Problem description. Reproduce every line of the material, exactly as given.

################

(** ** Reset and load *)

(** X7.  A confirmed reset of a session with an image makes the original
    content current again, replaces the whole history by one entry holding
    that content with the cursor on it, sets the sliders and the zoom back,
    and keeps the original image, the path and the statistics.  Undo and redo
    then do nothing: what was done before the reset cannot be brought back.
    A declined reset changes nothing. *)
Theorem reset_starts_over :
  forall (s : Session) (orig : Image),
    original_image s = Some orig ->
    (current_buffer (reset_image true s) = Some (buffer orig) /\
     map buffer (history (reset_image true s)) = [buffer orig] /\
     history_index (reset_image true s) = 0) /\
    (original_image (reset_image true s) = Some orig /\
     image_path (reset_image true s) = image_path s /\
     session_stats (reset_image true s) = session_stats s /\
     widgets (reset_image true s) = reset_widgets (widgets s) /\
     zoom_factor (reset_image true s) = 1%float) /\
    (command undo (reset_image true s) = reset_image true s /\
     command redo (reset_image true s) = reset_image true s) /\
    reset_image false s = s.
Proof.
  intros s orig Horig.
  assert (Hfields :
    (current_buffer (reset_image true s) = Some (buffer orig) /\
     map buffer (history (reset_image true s)) = [buffer orig] /\
     history_index (reset_image true s) = 0) /\
    (original_image (reset_image true s) = Some orig /\
     image_path (reset_image true s) = image_path s /\
     session_stats (reset_image true s) = session_stats s /\
     widgets (reset_image true s) = reset_widgets (widgets s) /\
     zoom_factor (reset_image true s) = 1%float)).
  { unfold reset_image, current_buffer. rewrite Horig. destruct s. evaluate.
    rewrite deque_append_nil. subst. repeat split. }
  destruct Hfields as ((Hc & Hh & Hi) & Hrest).
  split; [repeat split; assumption|]. split; [exact Hrest|]. split.
  - split.
    + apply command_undo_bottom. rewrite Hi. lia.
    + apply command_redo_top. rewrite Hi.
      rewrite <- (length_map buffer), Hh. simpl. lia.
  - unfold reset_image. rewrite Horig. reflexivity.
Qed.

(** X8.  A load that goes through, in any session: the original and the
    current image hold the decoded content, the history is one entry with
    that content and the cursor is on it, the sliders are neutral, the size
    entries show the dimensions of the image, the zoom is 1.0 and the count
    of loaded images goes up by one while the count of operations stays.
    Undo and redo then do nothing: nothing of the previous image is left in
    the history. *)
Theorem load_starts_over :
  forall (s : Session) (file_path : string) (b : Buffer) (size : Z),
    file_path <> "" ->
    (option_map buffer
       (original_image (open_image file_path (Returned b) (Returned size) s))
     = Some b /\
     current_buffer (open_image file_path (Returned b) (Returned size) s)
     = Some b /\
     map buffer (history (open_image file_path (Returned b) (Returned size) s))
     = [b] /\
     history_index (open_image file_path (Returned b) (Returned size) s) = 0) /\
    (image_path (open_image file_path (Returned b) (Returned size) s)
     = Some file_path /\
     widgets (open_image file_path (Returned b) (Returned size) s)
     = loaded_widgets b (widgets s) /\
     zoom_factor (open_image file_path (Returned b) (Returned size) s)
     = 1%float /\
     session_stats (open_image file_path (Returned b) (Returned size) s)
     = mkStats (images_processed (session_stats s) + 1)
         (operations_performed (session_stats s))) /\
    command undo (open_image file_path (Returned b) (Returned size) s)
    = open_image file_path (Returned b) (Returned size) s /\
    command redo (open_image file_path (Returned b) (Returned size) s)
    = open_image file_path (Returned b) (Returned size) s.
Proof.
  intros s file_path b size Hpath.
  set (t := open_image file_path (Returned b) (Returned size) s).
  destruct (open_image_loaded file_path b size s Hpath)
    as (Ho & Hc & Hh & Hi & _).
  fold t in Ho, Hc, Hh, Hi.
  split.
  { unfold current_buffer. rewrite Ho, Hc, Hh, Hi. repeat split. }
  split.
  { subst t. unfold open_image. rewrite (eqb_empty_false _ Hpath).
    destruct s. evaluate. repeat split. }
  split.
  - apply command_undo_bottom. rewrite Hi. lia.
  - apply command_redo_top. rewrite Hi, Hh. simpl. lia.
Qed.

################

Task answer.
(** ** Reset and load *)

(** X7.  A confirmed reset of a session with an image makes the original
    content current again, replaces the whole history by one entry holding
    that content with the cursor on it, sets the sliders and the zoom back,
    and keeps the original image, the path and the statistics.  Undo and redo
    then do nothing: what was done before the reset cannot be brought back.
    A declined reset changes nothing. *)
Theorem reset_starts_over :
  forall (s : Session) (orig : Image),
    original_image s = Some orig ->
    (current_buffer (reset_image true s) = Some (buffer orig) /\
     map buffer (history (reset_image true s)) = [buffer orig] /\
     history_index (reset_image true s) = 0) /\
    (original_image (reset_image true s) = Some orig /\
     image_path (reset_image true s) = image_path s /\
     session_stats (reset_image true s) = session_stats s /\
     widgets (reset_image true s) = reset_widgets (widgets s) /\
     zoom_factor (reset_image true s) = 1%float) /\
    (command undo (reset_image true s) = reset_image true s /\
     command redo (reset_image true s) = reset_image true s) /\
    reset_image false s = s.
Proof.
  intros s orig Horig.
  assert (Hfields :
    (current_buffer (reset_image true s) = Some (buffer orig) /\
     map buffer (history (reset_image true s)) = [buffer orig] /\
     history_index (reset_image true s) = 0) /\
    (original_image (reset_image true s) = Some orig /\
     image_path (reset_image true s) = image_path s /\
     session_stats (reset_image true s) = session_stats s /\
     widgets (reset_image true s) = reset_widgets (widgets s) /\
     zoom_factor (reset_image true s) = 1%float)).
  { unfold reset_image, current_buffer. rewrite Horig. destruct s. evaluate.
    rewrite deque_append_nil. subst. repeat split. }
  destruct Hfields as ((Hc & Hh & Hi) & Hrest).
  split; [repeat split; assumption|]. split; [exact Hrest|]. split.
  - split.
    + apply command_undo_bottom. rewrite Hi. lia.
    + apply command_redo_top. rewrite Hi.
      rewrite <- (length_map buffer), Hh. simpl. lia.
  - unfold reset_image. rewrite Horig. reflexivity.
Qed.

(** X8.  A load that goes through, in any session: the original and the
    current image hold the decoded content, the history is one entry with
    that content and the cursor is on it, the sliders are neutral, the size
    entries show the dimensions of the image, the zoom is 1.0 and the count
    of loaded images goes up by one while the count of operations stays.
    Undo and redo then do nothing: nothing of the previous image is left in
    the history. *)
Theorem load_starts_over :
  forall (s : Session) (file_path : string) (b : Buffer) (size : Z),
    file_path <> "" ->
    (option_map buffer
       (original_image (open_image file_path (Returned b) (Returned size) s))
     = Some b /\
     current_buffer (open_image file_path (Returned b) (Returned size) s)
     = Some b /\
     map buffer (history (open_image file_path (Returned b) (Returned size) s))
     = [b] /\
     history_index (open_image file_path (Returned b) (Returned size) s) = 0) /\
    (image_path (open_image file_path (Returned b) (Returned size) s)
     = Some file_path /\
     widgets (open_image file_path (Returned b) (Returned size) s)
     = loaded_widgets b (widgets s) /\
     zoom_factor (open_image file_path (Returned b) (Returned size) s)
     = 1%float /\
     session_stats (open_image file_path (Returned b) (Returned size) s)
     = mkStats (images_processed (session_stats s) + 1)
         (operations_performed (session_stats s))) /\
    command undo (open_image file_path (Returned b) (Returned size) s)
    = open_image file_path (Returned b) (Returned size) s /\
    command redo (open_image file_path (Returned b) (Returned size) s)
    = open_image file_path (Returned b) (Returned size) s.
Proof.
  intros s file_path b size Hpath.
  set (t := open_image file_path (Returned b) (Returned size) s).
  destruct (open_image_loaded file_path b size s Hpath)
    as (Ho & Hc & Hh & Hi & _).
  fold t in Ho, Hc, Hh, Hi.
  split.
  { unfold current_buffer. rewrite Ho, Hc, Hh, Hi. repeat split. }
  split.
  { subst t. unfold open_image. rewrite (eqb_empty_false _ Hpath).
    destruct s. evaluate. repeat split. }
  split.
  - apply command_undo_bottom. rewrite Hi. lia.
  - apply command_redo_top. rewrite Hi, Hh. simpl. lia.
Qed.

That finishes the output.